Prime Minister Narendra Modi’s government is starting to pull back from one of the world’s tightest lockdowns of 1.3 billion people that has left millions out of work and stranded in cities far from home while infections keep rising.
State-run railways restarted services from New Delhi to 12 cities including Mumbai, Chennai and Bengaluru, and within an hour of opening, all seats were booked out online, a spokesman said.
“The trains will run full. Reservations have been made for 54,000 passengers,” said another official.
Tuesday will only be a small opening for the notoriously overcrowded rail system that in normal times moves more than 20 million people a day.
Passengers will have to wear masks throughout the journey and will be screened before they board the train, the railway ministry said. They also have to sign up for a government-backed contact tracing app on their phones, the ministry said.

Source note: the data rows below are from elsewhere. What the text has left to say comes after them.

(** Refresh tokens of operators are exchanged once.  After a refresh that
    succeeded - the token, its row and its operator were valid, and a new pair
    was issued under another row - whatever requests the cockpit serves next
    (logins, refreshes, logouts, changes of the second factor), the old token is
    refused at every later time and the refused request changes nothing. *)
Theorem rotated_refresh_token_refused db now t1 t2 d ri token pair db' :
  in_request (refresh cfg sha256_hex repr_other now t1 t2 d ri token) (opened db) = (Ok pair, opened db') ->
  sha256_hex (refresh_token pair) <> sha256_hex token /\
  is_Some (operator_sessions db' !! sha256_hex (refresh_token pair)) /\
  forall db'' now' t1' t2' d' ri', star cockpit_step db' db'' ->
    exists e, in_request (refresh cfg sha256_hex repr_other now' t1' t2' d' ri' token) (opened db'') = (Raise e, opened db'').
Proof.
  intros Hrun. assert (Hrev : revoked_session (sha256_hex token) db' /\ sha256_hex (refresh_token pair) <> sha256_hex token /\
    is_Some (operator_sessions db' !! sha256_hex (refresh_token pair))).
  { unfold in_request in Hrun. destruct (refresh _ _ _ _ _ _ _ _ _ _) as [[p|e] s1] eqn:Hr; [|done].
    unfold refresh in Hr. inv_run Hr. destruct a as [[[o a] rt] ex]. inv_run Hr.
    apply refresh_operator_session_Ok in Hrun0 as (p0 & sess & _ & Hrow & _ & _ & _ & _ & Hiss).
    apply issue_token_pair_Ok in Hiss as (secret & _ & _ & -> & _ & Hnew & ->). cbn in *.
    injection Hrun as <- <-. cbn. unfold revoked_session. cbn.
    apply lookup_insert_None in Hnew as [Hnone Hne]. split_and!; [|congruence|by rewrite lookup_insert_eq].
    rewrite lookup_insert_ne, lookup_insert_eq by congruence. by eexists. }
  destruct Hrev as (Hrev & Hne & Hnew). split_and!; [done|done|]. intros db'' now' t1' t2' d' ri' Hst.
  apply (kept_star (revoked_session (sha256_hex token))) in Hst as (row & Hrow & Hat); [|done].
  destruct (revoked_refresh_refused cfg sha256_hex repr_other now' t1' t2' d' ri' token (opened db'') row Hrow Hat) as [e He].
  exists e. unfold in_request. by rewrite He.
Qed.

The move comes as India’s coronavirus infections reached 70,756, adding 3,604 over the previous day. At the current rate, India is set to surpass the number of infections in China in less than a week. China’s case toll now stands at 82,918.
Deaths from COVID-19 stood at 2,293 for India and 4,633 for China.
India’s numbers are still small compared to those of the United States, United Kingdom and Italy, but many state leaders are wary of opening up rail, road and air networks for fear of an exponential rise in infections that would overwhelm the limited medical facilities.
During a video conference with Modi to decide the way out of the lockdown that has battered the economy, the chief minister of eastern Bihar state, Nitish Kumar, said restarting rail services was a “mistake”.
His state was already seeing a surge in infections as migrant workers from India’s big cities such as Mumbai and Delhi reached home, he told the meeting, according to a state official.
The chief minister of the southern state of Telangana, K Chandrasekhar Rao, said restarting trains from Delhi, one of the coronavirus hotspots, was risky.
“It will not be possible to conduct tests on everyone. It is also difficult to put all those who travelled by train under quarantine,” he said.
But pressure has been building on Modi to ease restrictions from political leaders, businesses and people whose livelihoods have been destroyed by the shutdown.
Modi is due to address the nation later in the day.